I loves in the poorest district of Addis where the people fasted Wednesday and Friday, such that restaurants wouldn't keep foods we abstain from on the menu because it'd be a profit loss.
However, in the extreme poverty are people better than most of us. In Ethiopia you don't crash a wedding, the wedding crashes you. You walk down the street minding your own business when a random wedding comes along and drags you into the festivities as the people in the streets are brought in among the guests.
In all my travels I have been with no people more hospitable.
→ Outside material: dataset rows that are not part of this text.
(** The validator passes on a stream of stored changesets unchanged when
    it is a revset; otherwise it panics, after items that do form a revset. *)
Theorem validate_exact (s : stream ChangesetId) :
  Forall known (items s) ->
  exists evs, runs validate_step (ValidateNodeStream_new s) evs /\
    (revset (items s) -> items evs = items s /\ ends evs = ends s) /\
    (~ revset (items s) -> ends evs = Panic) /\
    items evs `prefix_of` items s /\ revset (items evs).
Proof.
  intros Hs. destruct (add_generations_known s Hs) as [Hi He].
  destruct (runs_steps validate_step validate_inv (fun v => length (wrapped v)) validated
    validate_step_ok (ValidateNodeStream_new s)) as (evs & Hrun & Hres); [by exists (items s)|].
  exists evs. split; [done|]. destruct (Hres (items s) Hi) as (H1 & H2 & H3 & H4). cbn [wrapped] in *.
  assert (forall l, accepts (ValidateNodeStream_new s) l <-> revset l) as Hacc.
  { intros l. unfold accepts. cbn [seen_hashes last_generation]. split; [by intros [? _]|].
    intros Hl. split; [done|]. set_solver. }
  rewrite !Hacc in *. rewrite <- He. done.
Qed.
End revset.
(* ===== verification/UnionStream.v ===== *)
(** * Unions of revsets

    Model of [UnionNodeStream] of [src/revset/src/unionnodestream.rs]: the
    union is put together one generation at a time, from the highest down. *)

From S2P Require Import Prelude Hash Bonsai Graph Revset SetCommon.

Record UnionNodeStream := mkUnion {
  inputs : list Input;
  current_generation : option Generation;
  accumulator : gset ChangesetId;
  drain : option (list ChangesetId)
}.

Section union.
Context {F : ChangesetFetcher} {HO : HashOrder}.

Definition UnionNodeStream_new (ss : list (stream ChangesetId)) : UnionNodeStream :=
  mkUnion (new_inputs ss) None ∅ None.

Definition gc_finished_inputs (inputs : list Input) : list Input :=
  List.filter (fun i => negb (finished i)) inputs.

Definition update_current_generation (s : UnionNodeStream) : outcome fetch_error UnionNodeStream :=
  if all_inputs_ready (inputs s) then
    gens ← ready_generations (inputs s);
    Ok (mkUnion (inputs s) (max_of gens) (accumulator s) (drain s))
  else Ok s.

(** The loop of [accumulate_nodes], with [found_csids]. *)
Fixpoint accumulate_loop (current : option Generation) (inputs : list Input) (acc : gset ChangesetId)
    : bool * list Input * gset ChangesetId :=
  match inputs with
  | [] => (false, [], acc)
  | i :: inputs =>
      match in_state i with
      | Ok (Ready (Some (csid, gen_id))) =>
          if decide (Some gen_id = current) then
            let '(_, l, acc) := accumulate_loop current inputs ({[csid]} ∪ acc) in
            (true, mkInput (in_stream i) (Ok NotReady) :: l, acc)
          else let '(found, l, acc) := accumulate_loop current inputs acc in (found, i :: l, acc)
      | _ => let '(found, l, acc) := accumulate_loop current inputs acc in (found, i :: l, acc)
      end
  end.

Definition accumulate_nodes (s : UnionNodeStream) : UnionNodeStream :=
  let '(found_csids, l, acc) := accumulate_loop (current_generation s) (inputs s) (accumulator s) in
  mkUnion l (if found_csids then current_generation s else None) acc (drain s).

(** The [match] on [current_generation]. *)
Definition advance (s : UnionNodeStream) : outcome fetch_error UnionNodeStream :=
  match current_generation s with
  | None =>
      if decide (accumulator s = ∅) then update_current_generation s
      else Ok (mkUnion (inputs s) None ∅ (Some (hash_order (accumulator s))))
  | Some _ => Ok (accumulate_nodes s)
  end.
Lemma remove_loop_spec g s : forall nodes Rm,
  ordered s Rm ->
  match gather_loop g s nodes with
  | (input, Ok next, nodes') => exists Rm', gathered g Rm s nodes input next nodes' Rm'
  | (_, Err e, _) => ends s = Err e
  | (_, Panic, _) => False
  end.
Proof.
  induction s as [|ev s IH]; intros nodes Rm Hs; cbn [gather_loop].
  { destruct Hs as (Hi & Hd & He). symmetry in Hi. apply with_generations_nil in Hi as ->.
    exists []. split; try done; try tauto. intros _ c Hc. by apply elem_of_nil in Hc. }
  destruct ev as [|[c gen]|e|].
  - exists Rm. split; cbn; try done; try lia; tauto.
  - destruct (ordered_item c gen s Rm Hs) as (Rm' & -> & -> & Hs' & Hle). unfold judge.
    destruct (N.eqb_spec (generation_of c) g) as [Eg|Eg]; [|destruct (N.ltb_spec g (generation_of c)) as [Hg|Hg]].
    + specialize (IH ({[c]} ∪ nodes) Rm' Hs'). destruct (gather_loop g s ({[c]} ∪ nodes)) as [[input [next|e|]] nodes']; [|done|done].
      destruct IH as (Rm2 & [G1 G2 G3 G4 G5 G6]). exists Rm2. split; [done| | |done|done|cbn; lia].
      * intros d [Hd|Hd]%G2; [|by right]. apply elem_of_union in Hd as [->%elem_of_singleton|Hd]; [by right|by left].
      * intros d Hd. rewrite <- G3, elem_of_union, elem_of_singleton, elem_of_cons by done. tauto.
    + specialize (IH nodes Rm' Hs'). destruct (gather_loop g s nodes) as [[input [next|e|]] nodes']; [|done|done].
      destruct IH as (Rm2 & [G1 G2 G3 G4 G5 G6]). exists Rm2. split; [done|done| |done|done|cbn; lia].
      intros d Hd. rewrite <- G3, elem_of_cons by done. split; [|tauto].
      intros [?|[->|?]]; [by left|lia|by right].
    + exists (c :: Rm'). split; cbn; try done; try tauto; [|lia].
      intros _ d [->|Hd]%elem_of_cons; [lia|]. specialize (Hle d Hd). lia.
  - done.
  - by destruct Hs as (_ & _ & ?).
Qed.

Lemma gather_spec g input0 next0 nodes Rm :
  ordered (left_of input0 next0) Rm ->
  match gather g input0 next0 nodes with
  | (input, Ok next, nodes') => exists Rm', gathered g Rm (left_of input0 next0) nodes input next nodes' Rm'
  | (_, Err e, _) => ends (left_of input0 next0) = Err e
  | (_, Panic, _) => False
  end.
Proof.
  intros Hs. destruct next0 as [|[[c gen]|]].
  - by apply remove_loop_spec.
  - exact (remove_loop_spec g (EvItem (c, gen) :: input0) nodes Rm Hs).
  - exists Rm. pose proof Hs as (Hi & _). symmetry in Hi. apply with_generations_nil in Hi as ->.
    split; cbn; try done; try tauto. intros _ c Hc. by apply elem_of_nil in Hc.
Qed.

Definition has_inv (d : SetDifferenceNodeStream) : Prop := exists K Rm, difference_inv d K Rm.

Abbreviation difference_next := (next_ok has_inv difference_weight difference_result).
I have also climbed mountains, put my life into the hands of God along steep cliffs, to visit ancient churches carved into stone. I have seen volcanic cores stretch out like lone columns into the sky and the Great Rift Valley. I have explored the castles of Gondor. I have swum in Lagano and Babagayo. I have listened to a traveling bard while sailing across "Lake Tanya to see the monasteries of this Mt. Athos of Ethiopia " I have visited where Menelik II kept his palace and where the British began their diplomacy with them. I have seen the weapons Haile Sellassies has held. I have eaten fresh mango and tasted of pure white honey of wildflowers that only grow at 8000 elevation. I have drank Tege, their mead underneath a fig tree large enough to have a full bar at it's base. I knew one of the men who introduced modern medicine to Ethiopia, who has to take care of his friends who were castrated by pagans on the border of Kenya. I have seen an Abyssinian lion whose paws are bigger than my head while on safari.
And I know of know other place where so many people hold their faith so dear and sincerely.